CUARTO.- Por último el recurrente alega que la medida de seguridad de libertad vigilada que se le ha impuesto en la sentencia consistente en la prohibición de aproximarse a menos de 100 metros de sus padres o a su domicilio o lugar de trabajo y de comunicarse con ellos, resulta innecesaria y excesiva.

Sí procede imponer al acusado la medida de libertad vigilada, prevista en los artículos 96.3.3 ª y 105.1.a) en relación con el artículo 106.1.e ) y f) del Código Penal , consistente en la prohibición de aproximación a menos de 100 metros de sus padres o a su domicilio o lugar de trabajo y de comunicarse con ellos durante nueve meses, habida cuenta que los padres del condenado/apelante necesitan ser protegidos de su hijo en atención a la peligrosidad demostrada por este último. Las alegaciones que efectúa el recurrente para dejar sin efecto dicho medida, su corta edad, 20 años, la necesidad de apoyo familiar para superar sus adicciones y trastornos psiquiátricos, que carece de vivienda y de recursos económicos, no difuminan la necesidad de la medida de seguridad así impuesta por la Juzgadora de la instancia, en atención a que a consecuencia de los hechos enjuiciados y que han quedado acreditados que cometió el acusado, los progenitores de este último necesitan la protección que les asegura la prohibición de aproximación y de comunicación impuesta su hijo, por lo menos durante el periodo de nueve meses de duración de la misma.
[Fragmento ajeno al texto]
Lemma round_in_order now message c w :
  in_order c → tame_world is_channel w → tame_event is_channel (Event.published message.2) →
  ∃ c', round now message c w = (Ok c', w) ∧ in_order c'.
Proof.
  intros Hc Hw He. unfold round. destruct (Connection.open c) eqn:Ho; [|by exists c].
  destruct (adjust_in_order now c Hc Ho) as (c1 & -> & Hc1).
  destruct (Connection.open c1) eqn:Ho1; [|eexists; split; [done|by intros Ho2; rewrite Ho1 in Ho2]].
  destruct Hc1 as [_ Hs]; [done|]. destruct (bool_decide _); simpl; [by apply receive_in_order|].
  eexists; split; [done|]. intros _. right. exists none, none.
  split_and!; [apply apart_none_l| |done]. by intros x [[]|[]].
Qed.

Lemma fetch_all_stored {A} (m : gmap string A) ids (l : list A) (x : A) :
  collect (λ k, ok_or (m !! k) ErrorType.NotFound) ids = Ok l → x ∈ l → ∃ k, m !! k = Some x.
Proof.
  intros Hl Hx. apply collect_Ok_iff in Hl. apply list_elem_of_lookup in Hx as [i Hi].
  destruct (Forall2_lookup_r _ _ _ _ _ Hl Hi) as (id & _ & Hid). exists id.
  by destruct (m !! id); simplify_eq/=.
Qed.

Lemma fetched_stored ids fetched w ch :
  on_channels (ChannelsTable.fetch_channels ids) w = (Ok fetched, w) → ch ∈ fetched →
  ∃ k, ReferenceDb.channels (World.db w) !! k = Some ch.
Proof.
  intros Hf. unfold on_channels, on_table, ChannelsTable.fetch_channels, table_fetch_all in Hf.
  simpl in Hf. injection Hf as Hf _. by eapply fetch_all_stored.
Qed.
QUINTO .- La confirmación de la sentencia implica que las costas originadas por el recurso de apelación planteado por el acusado se impongan a éste al haberse desestimado dicho recurso y entrar en juego el criterio de vencimiento objetivo establecido por el artículo 901 de la Ley de enjuiciamiento criminal para el recurso de casación y los artículos 398 y 394 de la Ley de enjuiciamiento civil , aplicables al caso por el carácter subsidiario de dicha norma que establece su artículo 4 en defecto de disposiciones expresas en el proceso penal.

VISTOS los preceptos legales citados y demás concordantes de general y pertinente aplicación.

Fallo

Que debemos desestimar y desestimamos el recurso de apelación interpuesto por la representación procesal de Luis Miguel contra la sentencia dictada en fecha 30 de agosto de 2013 por el Juzgado de lo Penal Número 2 de Ferrol en los autos de Juicio Rápido Número 235/2013, confirmando su contenido íntegramente.

Todo ello con expresa imposición al apelante de las costas procesales devengadas en esta instancia.

Contra la presente resolución no cabe interponer recurso ordinario alguno.

Devuélvanse los autos originales al juzgado del que proceden con testimonio de esta sentencia para su conocimiento y cumplimiento.

Así por esta nuestra sentencia cuya certificación se unirá al Rollo, definitivamente juzgado, lo pronunciamos, mandamos y firmamos.